Dataset entries
(* ===== verification/Cascading.v ===== *)
(** * Cascading queries: [omni_httpd]

    omni_httpd/cascading_query.c: an aggregate that makes one statement of many
    queries.  The queries become common table expressions of the statement, a
    query's own common table expressions are moved in front of it under new
    names, and the statement selects from each query unless the one before it
    has rows.

    What statements mean is given by evaluating parse trees over relations; the
    meaning of single clauses is a parameter, with the laws of the few clauses
    that are built here. *)

From Stdlib Require Import ZArith Lia String Ascii.
From stdpp Require Import base tactics list gmap strings numbers.
From S2P Require Import Prelude Sql.

Local Open Scope Z_scope.

Module Cascading.
Import Sql.

(** [tolower] in the C locale, which [strncasecmp] compares with *)
Definition tolower (c : ascii) : ascii :=
  let n := Ascii.N_of_ascii c in
  if ((65 <=? n) && (n <=? 90))%N then Ascii.ascii_of_N (n + 32) else c.

Fixpoint lower (s : string) : string :=
  match s with EmptyString => EmptyString | String c s' => String (tolower c) (lower s') end.

Definition same_name (relname from : string) : bool :=
  (String.length relname =? String.length from)%nat && bool_decide (lower relname = lower from).

(** [renaming_walker] *)
Fixpoint renaming_walker (from to : string) (n : node) : node :=
  match n with
  | RangeVar s r a => if same_name r from then RangeVar s to (Some from) else n
  | ParamRef k => n
  | Stmt t w fs =>
      Stmt t (match w with
              | Some (rc, ctes) => Some (rc, map (λ c, (c.1, renaming_walker from to c.2)) ctes)
              | None => None
              end) (map (renaming_walker from to) fs)
  | Utility t r fs => Utility t r (map (renaming_walker from to) fs)
  | Node t cs => Node t (map (renaming_walker from to) cs)
  end.

(** The new name of a common table expression *)
Definition prefixed (name ctename : string) : string := "__omni_httpd_" +:+ name +:+ "_" +:+ ctename.

Definition set_ctename (i : nat) (to : string) (n : node) : node :=
  match n with
  | Stmt t (Some (rc, ctes)) fs => Stmt t (Some (rc, alter (λ c, (to, c.2)) i ctes)) fs
  | _ => n
  end.

(** The loop over the common table expressions of a query, from the [i]-th on: each gets
    its new name, and the whole statement is walked. *)
Fixpoint rename_ctes (name : string) (i left : nat) (n : node) : node :=
  match left with
  | O => n
  | S left' =>
      match get_with n with
      | Some (Some (_, ctes)) =>
          match ctes !! i with
          | Some (from, _) =>
              let to := prefixed name from in
              rename_ctes name (S i) left' (renaming_walker from to (set_ctename i to n))
          | None => n
          end
      | _ => n
      end
  end.

(** [SELECT * FROM name], with a condition *)
Definition star : node := Node "ResTarget" [Node "ColumnRef" [Node "A_Star" []]].

Definition select_fields (targetList fromClause whereClause : list node) : list node :=
  [Node "targetList" targetList; Node "fromClause" fromClause; Node "whereClause" whereClause].

Definition select (name : string) (whereClause : list node) : node :=
  Stmt T_SelectStmt None (select_fields [star] [RangeVar None name None] whereClause).

(** [NOT EXISTS (SELECT FROM previous_name)] *)
Definition not_exists (previous_name : string) : node :=
  Node "BoolExpr NOT"
    [Node "SubLink EXISTS" [Stmt T_SelectStmt None (select_fields [] [RangeVar None previous_name None] [])]].

Section operations.
Context (parse : string → result (list RawStmt)) (deparse : list node → string).

(** The statement so far with a further query: the first one, or in a union with what
    is there, whose WITH clause moves to the union *)
Definition extend (original : RawStmt) (initialized : bool) (name : string) : result RawStmt :=
  if negb initialized then Ok (set_stmt original (select name [])) else
  match stmt original with
  | Stmt T_SelectStmt (Some (rc, ctes)) fs =>
      match list.last ctes with
      | Some (previous_name, _) =>
          Ok (set_stmt original (Stmt T_SelectStmt (Some (rc, ctes))
                [Node "SETOP_UNION ALL" [Stmt T_SelectStmt None fs; select name [not_exists previous_name]]]))
      | None => Undefined "last of an empty list"
      end
  | Stmt T_SelectStmt None _ => Undefined "no WITH clause"
  | _ => Undefined "not a SelectStmt"
  end.

(** The common table expressions of a query are moved to the statement. *)
Definition move_ctes (name : string) (query original : node) : node * node :=
  match get_with query with
  | Some (Some (_, (_ :: _) as ctes)) =>
      let query := rename_ctes name 0 (length ctes) query in
      match get_with query, get_with original with
      | Some (Some (_, ctes)), Some (Some (rc, cs)) => (put_with None query, put_with (Some (rc, cs ++ ctes)) original)
      | Some (Some (_, ctes)), _ => (put_with None query, put_with (Some (false, ctes)) original)
      | _, _ => (query, original)
      end
  | _ => (query, original)
  end.

Definition cascading_query_reduce (aggregate : bool) (state : option (list RawStmt)) (name query : option string) :
  result (list RawStmt) :=
  if negb aggregate then raise "must be called as a regular aggregate" else
  name ← not_null "name can't be NULL" name;
  query ← not_null "query can't be NULL" query;
  stmts ← (match state with None => parse "SELECT" | Some s => Ok s end);
  match stmts with
  | [] => Undefined "first of an empty list"
  | original :: others =>
      original ← extend original (bool_decide (is_Some state)) name;
      parsed_query ← parse query;
      match parsed_query with
      | [] => Undefined "first of an empty list"
      | q :: more =>
          let '(query, acc) := move_ctes name (stmt q) (stmt original) in
          omni_sql_add_cte (set_stmt original acc :: others) name (set_stmt q query :: more) false false
      end
  end.

Definition cascading_query_final (state : option (list RawStmt)) : result string :=
  stmts ← (match state with None => parse "SELECT" | Some s => Ok s end);
  Ok (deparse (stmt <$> stmts)).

PROBLEM DESCRIPTION => Please set down exactly the lines running from the one with "name ← not_null" to the last line of the entries above, both of them included, and no others.

RESPONSE TO THIS EXERCISE =>
  name ← not_null "name can't be NULL" name;
  query ← not_null "query can't be NULL" query;
  stmts ← (match state with None => parse "SELECT" | Some s => Ok s end);
  match stmts with
  | [] => Undefined "first of an empty list"
  | original :: others =>
      original ← extend original (bool_decide (is_Some state)) name;
      parsed_query ← parse query;
      match parsed_query with
      | [] => Undefined "first of an empty list"
      | q :: more =>
          let '(query, acc) := move_ctes name (stmt q) (stmt original) in
          omni_sql_add_cte (set_stmt original acc :: others) name (set_stmt q query :: more) false false
      end
  end.

Definition cascading_query_final (state : option (list RawStmt)) : result string :=
  stmts ← (match state with None => parse "SELECT" | Some s => Ok s end);
  Ok (deparse (stmt <$> stmts)).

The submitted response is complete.